[Task material — start]
Lemma qwf_deq q t T s :
  qwf s -> threads s !! t = Some T -> kt_wchan T = Some q -> qwf (deq q t s).
Proof.
  intros [Hr Hs Hm Ho Hl] HT Hw. destruct (Ho _ _ _ HT Hw) as (Q & HQ & Hin).
  split; simpl.
  - destruct (decide (q = kt_runq)) as [->|?]; simplify_map_eq; eauto.
  - intros q' Q' H. destruct (decide (q' = q)) as [->|?]; simplify_map_eq; [|eauto].
    destruct (Hs _ _ HQ). split; [|by apply NoDup_filter].
    pose proof (length_filter_ne (tq_list Q) t). naive_solver lia.
  - intros q' Q' u H Hu. destruct (decide (q' = q)) as [->|?]; simplify_map_eq.
    + apply list_elem_of_filter in Hu as [Hne Hu]. simplify_map_eq. eauto.
    + destruct (decide (u = t)) as [->|?]; simplify_map_eq; [|eauto].
      destruct (Hm _ _ _ H Hu) as (T' & ? & ?). naive_solver.
  - intros u U q' H Hu. destruct (decide (u = t)) as [->|?]; simplify_map_eq.
    destruct (Ho _ _ _ H Hu) as (Q' & HQ' & Hin').
    destruct (decide (q' = q)) as [->|?]; simplify_map_eq; [|eauto].
    eexists. split; [reflexivity|]. simpl. by apply list_elem_of_filter.
  - intros u U H. destruct (decide (u = t)) as [->|?]; simplify_map_eq; eauto.
Qed.

(** Updates of a thread that leave its queue fields alone. *)
Lemma qwf_thr (f : kthread -> kthread) t s :
  (forall T, kt_wchan (f T) = kt_wchan T) -> (forall T, kt_qlink (f T) = kt_qlink T) ->
  qwf s -> qwf (set_threads (alter f t) s).
Proof.
  intros Hf1 Hf2 [Hr Hs Hm Ho Hl]. split; simpl; eauto.
  - intros q Q u H Hin. destruct (Hm _ _ _ H Hin) as (U & ? & ?).
    destruct (decide (u = t)) as [->|?]; simplify_map_eq; eauto.
    eexists. split; [reflexivity|]. by rewrite Hf1.
  - intros u U q. rewrite lookup_alter_Some. intros [(<- & T & HT & ->)|[? ?]] Hq; [|eauto].
    rewrite Hf1 in Hq. eauto.
  - intros u U. rewrite lookup_alter_Some. intros [(_ & T & HT & ->)|[? ?]]; [|eauto].
    rewrite Hf1, Hf2. eauto.
Qed.

Lemma qwf_cur t p s : qwf s -> qwf (set_cur t p s).
Proof. by intros [? ? ? ? ?]; split. Qed.
Lemma qwf_ipl i s : qwf s -> qwf (set_ipl i s).
Proof. by intros [? ? ? ? ?]; split. Qed.
Lemma qwf_intr b s : qwf s -> qwf (set_intr b s).
Proof. by intros [? ? ? ? ?]; split. Qed.
#[export] Hint Resolve qwf_cur qwf_ipl qwf_intr : weenix.

Lemma swf_ipl i s : swf s -> swf (set_ipl i s).
Proof. intros [? ?]. split; auto with weenix. Qed.
Lemma swf_intr b s : swf s -> swf (set_intr b s).
Proof. intros [? ?]. split; auto with weenix. Qed.
#[export] Hint Resolve swf_ipl swf_intr : weenix.

(** Updates that touch neither the queue fields nor the state. *)
Lemma swf_thr (f : kthread -> kthread) t s :
  (forall T, kt_wchan (f T) = kt_wchan T) -> (forall T, kt_qlink (f T) = kt_qlink T) ->
  (forall T, kt_state (f T) = kt_state T) ->
  swf s -> swf (set_threads (alter f t) s).
Proof.
  intros H1 H2 H3 [Hq Hs]. split; [by apply qwf_thr|]. simpl. intros u U.
  rewrite lookup_alter_Some. intros [(_ & T & HT & ->)|[? ?]]; [|eauto].
  unfold state_ok. rewrite H1, H3. by apply (Hs u T).
Qed.

Lemma wake_lookup_ne q t u s : u <> t -> threads (wake q t s) !! u = threads s !! u.
Proof. intros. unfold wake, enq, deq. simpl. by simplify_map_eq. Qed.

(** A woken thread: runnable, on the run queue, everything else as it was. *)
Definition run_thr (T : kthread) : kthread :=
  MkThread KT_RUN (kt_cancelled T) (Some kt_runq) (Some kt_runq) (kt_retval T) (kt_errno T)
    (kt_proc T) (kt_kstack T) (kt_ipl T).

Lemma wake_lookup q t T s :
  threads s !! t = Some T -> threads (wake q t s) !! t = Some (run_thr T).
Proof. intros. unfold wake, enq, deq. simpl. by simplify_map_eq. Qed.

Lemma wake_queue_ne q t q' s :
  q' <> q -> q' <> kt_runq -> queues (wake q t s) !! q' = queues s !! q'.
Proof. intros. unfold wake, enq, deq. simpl. by simplify_map_eq. Qed.

Lemma wake_queue q t Q s :
  q <> kt_runq -> queues s !! q = Some Q ->
  queues (wake q t s) !! q =
  Some (MkQueue (filter (fun u => u <> t) (tq_list Q)) (tq_size Q + -1)).
Proof. intros. unfold wake, enq, deq. simpl. by simplify_map_eq. Qed.

Lemma wake_runq q t R s :
  q <> kt_runq -> queues s !! kt_runq = Some R ->
  queues (wake q t s) !! kt_runq = Some (MkQueue (t :: tq_list R) (tq_size R + 1)).
Proof. intros. unfold wake, enq, deq. simpl. by simplify_map_eq. Qed.

Lemma qwf_wake q t T s :
  qwf s -> q <> kt_runq -> threads s !! t = Some T -> kt_wchan T = Some q -> qwf (wake q t s).
Proof.
  intros Hq Hne HT Hw. destruct (qwf_runq _ Hq) as [R HR].
  eapply qwf_enq with (T := with_state KT_RUN (with_wchan None (with_qlink None T))) (Q := R).
  - apply qwf_thr; [done|done|]. by eapply qwf_deq.
  - simpl. by simplify_map_eq.
  - done.
  - simpl. by simplify_map_eq.
Qed.

Lemma swf_wake q t T s :
  swf s -> q <> kt_runq -> threads s !! t = Some T -> kt_wchan T = Some q -> swf (wake q t s).
Proof.
  intros [Hq Hs] Hne HT Hw. split; [by eapply qwf_wake|].
  intros u U. destruct (decide (u = t)) as [->|Hu].
  - rewrite (wake_lookup _ _ _ _ HT). by intros [= <-].
  - rewrite wake_lookup_ne by done. apply Hs.
Qed.

(** ** Closed forms of the wake-ups *)

Lemma qwf_last q Q t s :
  qwf s -> queues s !! q = Some Q -> last (tq_list Q) = Some t ->
  exists T, threads s !! t = Some T /\ kt_wchan T = Some q /\ kt_qlink T = Some q.
Proof.
  intros Hq HQ Hl. destruct (qwf_mem _ Hq q Q t) as (T & HT & Hw); [done| |].
  { apply last_Some in Hl as [l' ->]. set_solver. }
  exists T. split_and!; [done|done|]. rewrite <- Hw. by apply (qwf_link _ Hq t).
Qed.

Lemma sched_wakeup_on_eq q Q t s :
  swf s -> q <> kt_runq -> queues s !! q = Some Q -> last (tq_list Q) = Some t ->
  sched_wakeup_on q s = Ret (Some t, wake q t s).
Proof.
  intros [Hq Hs] Hne HQ Hl. destruct (qwf_last _ _ _ _ Hq HQ Hl) as (T & HT & Hw & Hk).
  destruct (qwf_runq _ Hq) as [R HR].
  assert (kt_state T = KT_SLEEP \/ kt_state T = KT_SLEEP_CANCELLABLE) as Hst.
  { pose proof (Hs _ _ HT) as H. unfold state_ok in H. rewrite Hw in H. by case_decide. }
  unfold sched_wakeup_on.
  erewrite bind_eq by (eapply ktqueue_dequeue_eq; eauto). exec.
  rewrite bind_assert. 2: { simpl. destruct Hst as [-> | ->]; done. }
  exec. erewrite bind_eq. 2: { eapply ktqueue_enqueue_eq; simpl; by simplify_map_eq. }
  unfold ret. do 2 f_equal. unfold wake. f_equal. unfold deq. sys_solve.
Qed.

Lemma sched_wakeup_on_nil q n s :
  queues s !! q = Some (MkQueue [] n) -> sched_wakeup_on q s = Ret (None, s).
Proof. intros HQ. unfold sched_wakeup_on. by erewrite bind_eq by (by eapply ktqueue_dequeue_nil). Qed.

Definition wake_list (q : qid) (ts : list tid) (s : sys) : sys :=
  foldl (fun s t => wake q t s) s ts.

Lemma swf_wake_last q Q t s :
  swf s -> q <> kt_runq -> queues s !! q = Some Q -> last (tq_list Q) = Some t ->
  swf (wake q t s) /\
  exists l, tq_list Q = l ++ [t] /\ queues (wake q t s) !! q = Some (MkQueue l (tq_size Q + -1)).
Proof.
  intros Hs Hne HQ Hl. destruct (qwf_last _ _ _ _ (proj1 Hs) HQ Hl) as (T & HT & Hw & _).
  split; [by eapply swf_wake|]. apply last_Some in Hl as [l El]. exists l. split; [done|].
  rewrite (wake_queue _ _ _ _ Hne HQ). do 2 f_equal. rewrite El.
  destruct (qwf_size _ (proj1 Hs) _ _ HQ) as [_ Hnd]. rewrite El in Hnd.
  rewrite filter_ne_split by done. by rewrite app_nil_r.
Qed.

Lemma broadcast_loop_eq ts q n s :
  swf s -> q <> kt_runq -> queues s !! q = Some (MkQueue (reverse ts) n) ->
  broadcast_loop (length ts) q s = Ret (tt, wake_list q ts s).
Proof.
  revert s n. induction ts as [|t ts IH]; intros s n Hs Hne HQ;
    destruct (qwf_size _ (proj1 Hs) _ _ HQ) as [Hsz _]; cbn [tq_size tq_list] in Hsz;
    rewrite length_reverse in Hsz; simpl in Hsz; simpl broadcast_loop; exec; simpl.
  - subst. done.
  - rewrite reverse_cons in HQ.
    pose proof (last_snoc t (reverse ts)) as Hl.
    destruct (qwf_last _ _ _ _ (proj1 Hs) HQ Hl) as (T & HT & Hw & Hk).
    destruct (qwf_runq _ (proj1 Hs)) as [R HR].
    erewrite bind_eq by (eapply ktqueue_dequeue_eq; eauto). exec.
    erewrite bind_eq. 2: { eapply ktqueue_enqueue_eq; simpl; by simplify_map_eq. }
    replace (enq _ _ _) with (wake q t s) by (unfold wake; f_equal; unfold deq; sys_solve).
    destruct (swf_wake_last _ _ _ _ Hs Hne HQ Hl) as (Hs' & l & El & HQ').
    simpl in El, HQ'. apply app_inj_tail in El as [El _]. rewrite <- El in HQ'. by eapply IH.
Qed.

Lemma sched_broadcast_on_eq q Q s :
  swf s -> q <> kt_runq -> queues s !! q = Some Q ->
  sched_broadcast_on q s = Ret (tt, wake_list q (reverse (tq_list Q)) s).
Proof.
  intros Hs Hne HQ. unfold sched_broadcast_on. exec.
  destruct (qwf_size _ (proj1 Hs) _ _ HQ) as [Hsz _]. rewrite Hsz, Nat2Z.id.
  rewrite <- length_reverse. eapply broadcast_loop_eq with (n := tq_size Q); [done|done|].
  rewrite reverse_involutive. by destruct Q.
Qed.

(** What a sequence of wake-ups leaves: [q] empty, the threads at the end of the
    run queue in the order they were woken. *)
Lemma wake_list_spec ts q n R s :
  swf s -> q <> kt_runq -> queues s !! q = Some (MkQueue (reverse ts) n) ->
  queues s !! kt_runq = Some R ->
  let s' := wake_list q ts s in
  swf s' /\ queues s' !! q = Some (MkQueue [] 0) /\
  (exists m, queues s' !! kt_runq = Some (MkQueue (reverse ts ++ tq_list R) m)) /\
  (forall t T, t ∈ ts -> threads s !! t = Some T -> threads s' !! t = Some (run_thr T)) /\
  (forall t, t ∉ ts -> threads s' !! t = threads s !! t) /\
  (forall q', q' <> q -> q' <> kt_runq -> queues s' !! q' = queues s !! q') /\
  curthr s' = curthr s /\ curproc s' = curproc s /\ ipl s' = ipl s.
Proof.
  revert s n R. induction ts as [|t ts IH]; intros s n R Hs Hne HQ HR s'.
  { destruct (qwf_size _ (proj1 Hs) _ _ HQ) as [Hsz _]. simpl in Hsz. subst n.
    split_and!; [done|done| |set_solver|done|done|done|done|done]. exists (tq_size R). by destruct R. }
  rewrite reverse_cons in HQ.
  assert (Hl : last (tq_list (MkQueue (reverse ts ++ [t]) n)) = Some t) by apply last_snoc.
  destruct (qwf_last _ _ _ _ (proj1 Hs) HQ Hl) as (T & HT & Hw & Hk).
  destruct (swf_wake_last _ _ _ _ Hs Hne HQ Hl) as (Hs' & l & El & HQ').
  simpl in El, HQ'. apply app_inj_tail in El as [El _]. rewrite <- El in HQ'.
  pose proof (wake_runq q t R s Hne HR) as HR'.
  destruct (IH _ _ _ Hs' Hne HQ' HR') as (H1 & H2 & [m H3] & H4 & H5 & H6 & H7 & H8 & H9).
  assert (Hnd : NoDup (reverse ts ++ [t])) by apply (qwf_size _ (proj1 Hs) _ _ HQ).
  assert (Hnt : t ∉ ts).
  { apply NoDup_app in Hnd as (_ & Hd & _). intros Hin. apply (Hd t); [by apply elem_of_reverse|by apply list_elem_of_singleton]. }
  split_and!; [done|done| | | | |done|done|done].
  - exists m. rewrite reverse_cons, <- app_assoc. done.
  - intros u U Hu HU. destruct (decide (u = t)) as [->|Hut].
    + change s' with (wake_list q ts (wake q t s)). rewrite H5 by done.
      rewrite (wake_lookup _ _ _ _ HT). congruence.
    + apply H4; [by apply elem_of_cons in Hu as [?|?]|]. by rewrite wake_lookup_ne.
  - intros u Hu. change s' with (wake_list q ts (wake q t s)).
    apply not_elem_of_cons in Hu as [? ?]. by rewrite H5, wake_lookup_ne by done.
  - intros q' ? ?. change s' with (wake_list q ts (wake q t s)).
    rewrite H6, wake_queue_ne by done. done.
Qed.

(** ** Making a thread runnable, cancelling it *)

(** The state after [sched_make_runnable t] of a thread that is on no queue. *)
Definition runnable (t : tid) (s : sys) : sys :=
  enq kt_runq t (set_threads (alter (with_state KT_RUN) t) s).

Lemma sched_make_runnable_eq t T s :
  qwf s -> threads s !! t = Some T -> kt_wchan T = None -> kt_proc T <> PID_IDLE ->
  sched_make_runnable t s = Ret (tt, runnable t s).
Proof.
  intros Hq HT Hw Hp. destruct (qwf_runq _ Hq) as [R HR].
  unfold sched_make_runnable. exec.
  rewrite bind_assert by (apply bool_decide_eq_true_2; by rewrite Hw).
  unfold intr_getipl, intr_setipl. exec. rewrite (proj2 (Z.eqb_neq _ _) Hp).
  erewrite bind_eq. 2: { eapply ktqueue_enqueue_eq; simpl; by simplify_map_eq. }
  unfold modify. do 2 f_equal. unfold runnable, enq. sys_solve.
Qed.

(** The idle process's thread is marked but never enqueued. *)
Lemma sched_make_runnable_idle t T s :
  threads s !! t = Some T -> kt_wchan T <> Some kt_runq -> kt_proc T = PID_IDLE ->
  sched_make_runnable t s = Ret (tt, set_threads (alter (with_state KT_RUN) t) s).
Proof.
  intros HT Hw Hp. unfold sched_make_runnable. exec.
  rewrite bind_assert by (by apply bool_decide_eq_true_2).
  unfold intr_getipl, intr_setipl. exec. rewrite Hp. simpl. exec.
  unfold modify. do 2 f_equal. sys_solve.
Qed.

Lemma swf_runnable t T s :
  swf s -> threads s !! t = Some T -> kt_wchan T = None -> swf (runnable t s).
Proof.
  intros [Hq Hs] HT Hw. destruct (qwf_runq _ Hq) as [R HR]. split.
  - eapply qwf_enq with (T := with_state KT_RUN T) (Q := R); simpl; try by simplify_map_eq.
    by apply qwf_thr.
  - intros u U. unfold runnable, enq. simpl. destruct (decide (u = t)) as [->|?]; simplify_map_eq.
    + intros [= <-]. done.
    + apply Hs.
Qed.

Definition cancel_mark (t : tid) (s : sys) : sys := set_threads (alter (with_cancelled 1) t) s.

Lemma sched_cancel_asleep t T q s :
  swf s -> threads s !! t = Some T -> kt_state T = KT_SLEEP_CANCELLABLE ->
  kt_wchan T = Some q -> q <> kt_runq -> kt_proc T <> PID_IDLE ->
  sched_cancel t s = Ret (tt, wake q t (cancel_mark t s)).
Proof.
  intros [Hq Hs] HT Hst Hw Hne Hp.
  pose proof (qwf_link _ Hq _ _ HT) as Hk. rewrite Hw in Hk.
  destruct (qwf_on _ Hq _ _ _ HT Hw) as (Q & HQ & _).
  unfold sched_cancel. exec. simpl. rewrite Hst. simpl. rewrite Hw.
  erewrite bind_eq. 2: { eapply ktqueue_remove_eq; simpl; by simplify_map_eq. }
  erewrite sched_make_runnable_eq.
  - do 2 f_equal. unfold wake, runnable. do 2 f_equal. unfold deq, cancel_mark. sys_solve.
  - eapply qwf_deq; [|simpl; by simplify_map_eq|done].
    replace (set_threads _ s) with (cancel_mark t s) by (unfold cancel_mark; sys_solve).
    by apply qwf_thr.
  - unfold deq. simpl. by simplify_map_eq.
  - done.
  - done.
Qed.
(* ===== verification/Kmutex.v ===== *)
(** * Kernel mutexes

    Models proc/kmutex.c on top of the scheduler.  [km_waitq] is the first
    field of [kmutex_t], so a mutex and its wait queue have the same address
    and one name here. *)

From S2P Require Import Prelude Sched.

Abbreviation mid := Z (only parsing).

(** [mutexes] gives the [km_holder] of every mutex. *)
Record ksys : Type := MkK {
  ksched : sys;
  mutexes : gmap mid (option tid)
}.

Definition km_waitq (m : mid) : qid := m.

Definition put_sched (s : sys) (k : ksys) : ksys := MkK s (mutexes k).
Definition sched_call {A} (m : M sys A) : M ksys A := zoom ksched put_sched m.

Definition km_holder (m : mid) : M ksys (option tid) :=
  let! o := gets (fun k => mutexes k !! m) in deref o.
Definition km_holder_set (m : mid) (h : option tid) : M ksys unit :=
  modify (fun k => MkK (ksched k) (<[m := h]> (mutexes k))).

Definition kmutex_init (m : mid) : M ksys unit :=
  km_holder_set m None ;;;
  sched_call (sched_queue_init (km_waitq m)).

Definition kmutex_lock (evs : list intr) (m : mid) : M ksys unit :=
  let! me := gets (fun k => curthr (ksched k)) in
  let! h := km_holder m in
  KASSERT (bool_decide (Some me <> h)) ;;;
  match h with
  | None => km_holder_set m (Some me)
  | Some _ => sched_call (sched_sleep_on evs (km_waitq m))
  end.

Definition kmutex_lock_cancellable (evs : list intr) (m : mid) : M ksys Z :=
  let! me := gets (fun k => curthr (ksched k)) in
  let! h := km_holder m in
  KASSERT (bool_decide (Some me <> h)) ;;;
  match h with
  | Some _ => sched_call (sched_cancellable_sleep_on evs (km_waitq m)) ;;; ret tt
  | None => km_holder_set m (Some me)
  end ;;;
  ret 0.

Definition kmutex_unlock (m : mid) : M ksys unit :=
  let! me := gets (fun k => curthr (ksched k)) in
  let! h := km_holder m in
  if bool_decide (h = Some me) then
    KASSERT (bool_decide (Some me = h)) ;;;
    let! t := sched_call (sched_wakeup_on (km_waitq m)) in
    km_holder_set m t
  else
    KASSERT (bool_decide (Some me <> h)).

(** ** Queues the scheduler's other users leave alone *)

(** [P] selects the wait queues of the mutexes. *)
Section frame.
Variable P : qid -> Prop.
Hypothesis P_runq : ~ P kt_runq.

Record framed (s s' : sys) : Prop := {
  fr_q : forall q, P q -> queues s' !! q = queues s !! q;
  fr_t : forall t T q, threads s !! t = Some T -> kt_wchan T = Some q -> P q ->
    exists T', threads s' !! t = Some T' /\ kt_wchan T' = Some q /\ kt_state T' = kt_state T
}.

#[export] Instance framed_preorder : PreOrder framed.
Proof.
  split.
  - intros s. split; eauto.
  - intros s1 s2 s3 [Q1 T1] [Q2 T2]. split.
    + intros q Hq. by rewrite Q2, Q1.
    + intros t T q HT Hw Hq. destruct (T1 _ _ _ HT Hw Hq) as (T' & HT' & Hw' & <-). eauto.
Qed.

(** A thread that is on no protected queue may be changed at will. *)
Lemma framed_thr t T f s :
  threads s !! t = Some T -> (forall q, kt_wchan T = Some q -> ~ P q) ->
  framed s (set_threads (alter f t) s).
Proof.
  intros HT Hq. split; [done|]. intros u U q HU Hw HP. simpl.
  destruct (decide (u = t)) as [->|?]; simplify_map_eq; [by destruct (Hq q)|eauto].
Qed.

(** Changes of fields that are neither the state nor the queue. *)
Lemma framed_field t f s :
  (forall T, kt_wchan (f T) = kt_wchan T) -> (forall T, kt_state (f T) = kt_state T) ->
  framed s (set_threads (alter f t) s).
Proof.
  intros H1 H2. split; [done|]. intros u U q HU Hw HP. simpl.
  destruct (decide (u = t)) as [->|?]; simplify_map_eq; [|eauto].
  exists (f U). by rewrite H1, H2.
Qed.

Lemma framed_queue q f s : ~ P q -> framed s (set_queues (alter f q) s).
Proof.
  intros Hq. split; simpl; [|eauto]. intros q' Hq'. rewrite lookup_alter_ne; [done|by intros ->].
Qed.

Lemma framed_same s s' : threads s' = threads s -> queues s' = queues s -> framed s s'.
Proof. intros H1 H2. split; rewrite ?H1, ?H2; eauto. Qed.

Lemma framed_enq q t T s :
  ~ P q -> threads s !! t = Some T -> (forall q', kt_wchan T = Some q' -> ~ P q') -> framed s (enq q t s).
Proof. intros Hq HT Hw. unfold enq. etrans; [by eapply framed_thr|by apply framed_queue]. Qed.

Lemma framed_deq q t T s :
  ~ P q -> threads s !! t = Some T -> kt_wchan T = Some q -> framed s (deq q t s).
Proof.
  intros Hq HT Hw. unfold deq. etrans; [eapply framed_thr; [done|]|by apply framed_queue].
  naive_solver.
Qed.

Lemma framed_wake q t T s :
  ~ P q -> threads s !! t = Some T -> kt_wchan T = Some q -> framed s (wake q t s).
Proof.
  intros Hq HT Hw. unfold wake. etrans; [by eapply framed_deq|].
  assert (HT' : threads (deq q t s) !! t = Some (with_wchan None (with_qlink None T))).
  { unfold deq. simpl. by simplify_map_eq. }
  etrans; [by eapply framed_thr|].
  eapply (framed_enq _ _ (with_state KT_RUN (with_wchan None (with_qlink None T)))); [done| |done].
  unfold deq. simpl. by simplify_map_eq.
Qed.

Lemma framed_wake_list ts q n s :
  ~ P q -> swf s -> q <> kt_runq -> queues s !! q = Some (MkQueue (reverse ts) n) ->
  framed s (wake_list q ts s).
Proof.
  intros HP. revert s n. induction ts as [|t ts IH]; intros s n Hs Hne HQ; [reflexivity|].
  rewrite reverse_cons in HQ.
  assert (Hl : last (tq_list (MkQueue (reverse ts ++ [t]) n)) = Some t) by apply last_snoc.
  destruct (qwf_last _ _ _ _ (proj1 Hs) HQ Hl) as (T & HT & Hw & Hk).
  destruct (swf_wake_last _ _ _ _ Hs Hne HQ Hl) as (Hs' & l & El & HQ').
  simpl in El, HQ'. apply app_inj_tail in El as [El _]. rewrite <- El in HQ'.
  etrans; [by eapply framed_wake|]. by eapply IH.
Qed.

Definition intr_safe (e : intr) : Prop := forall q, intr_q e = Some q -> ~ P q.

Lemma framed_handle e s s' :
  swf s -> intr_ok s e -> intr_safe e -> intr_handle e s = Ret (tt, s') -> framed s s'.
Proof.
  intros Hs Hok Hsafe E. destruct e as [q|q|]; simpl in E.
  - destruct Hok as (Hne & [l n] & HQ). destruct (last l) as [t|] eqn:Hl.
    + erewrite bind_eq in E by (by eapply sched_wakeup_on_eq). injection E as <-.
      destruct (qwf_last _ _ _ _ (proj1 Hs) HQ Hl) as (T & HT & Hw & _).
      eapply framed_wake; eauto.
    + apply last_None in Hl as ->. erewrite bind_eq in E by (by eapply sched_wakeup_on_nil).
      by injection E as <-.
  - destruct Hok as (Hne & Q & HQ). rewrite (sched_broadcast_on_eq _ _ _ Hs Hne HQ) in E.
    injection E as <-. apply (framed_wake_list _ _ (tq_size Q)); [by apply Hsafe|done|done|].
    rewrite reverse_involutive. by destruct Q.
  - by injection E as <-.
Qed.

Lemma framed_wait evs s s' :
  swf s -> Forall (intr_ok s) evs -> Forall intr_safe evs ->
  wait_runq evs s = Ret (tt, s') -> framed s s'.
Proof.
  revert s. induction evs as [|e evs IH]; intros s Hs Hok Hsafe E;
    destruct (qwf_runq _ (proj1 Hs)) as [[l n] HR];
    destruct (qwf_size _ (proj1 Hs) _ _ HR) as [Hsz _]; simpl in Hsz;
    (destruct (decide (l = [])) as [->|Hl];
     [|rewrite (wait_runq_now _ _ _ Hs HR Hl) in E; by injection E as <-]).
  - simpl wait_runq in E. rewrite (bind_eq _ _ _ _ _ (q_get_eq _ _ _ HR)) in E. simpl in E. by subst n.
  - rewrite (wait_runq_step _ _ _ _ HR Hsz) in E.
    apply Forall_cons in Hok as [He Hok]. apply Forall_cons in Hsafe as [Se Hsafe].
    set (s1 := set_intr true (set_ipl IPL_LOW (set_intr false s))) in E.
    assert (Hs1 : swf s1) by (unfold s1; auto with weenix).
    destruct (intr_handle_spec e s1 Hs1 He) as (s2 & Hh & Hs2 & Hev2).
    rewrite (bind_eq _ _ _ _ _ Hh) in E. unfold intr_setipl in E. rewrite bind_modify in E.
    etrans; [by apply (framed_same s s1)|]. etrans; [by eapply framed_handle|].
    etrans; [|eapply IH; [|..|exact E]]; [by apply framed_same|by auto with weenix| |done].
    eapply Forall_impl; [exact Hok|]. intros x Hx. apply (intr_ok_evolve s1); [|done].
    etrans; [exact Hev2|by apply evolve_same].
Qed.

Lemma framed_dispatch t T R s :
  swf s -> queues s !! kt_runq = Some R -> last (tq_list R) = Some t ->
  threads s !! t = Some T -> framed s (dispatch t T s).
Proof.
  intros Hs HR Hl HT.
  destruct (qwf_last _ _ _ _ (proj1 Hs) HR Hl) as (T' & HT' & Hw & _). simplify_eq.
  unfold dispatch. etrans; [by eapply framed_deq|].
  transitivity (set_threads (alter (with_state KT_RUN) t) (deq kt_runq t s));
    [|by apply framed_same].
  eapply framed_thr; [unfold deq; simpl; by simplify_map_eq|done].
Qed.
[Task material — finish]
## What to work on
Only the lines containing the string "Updates" are needed; pull them out of the records.

## Result below
(** Updates of a thread that leave its queue fields alone. *)
(** Updates that touch neither the queue fields nor the state. *)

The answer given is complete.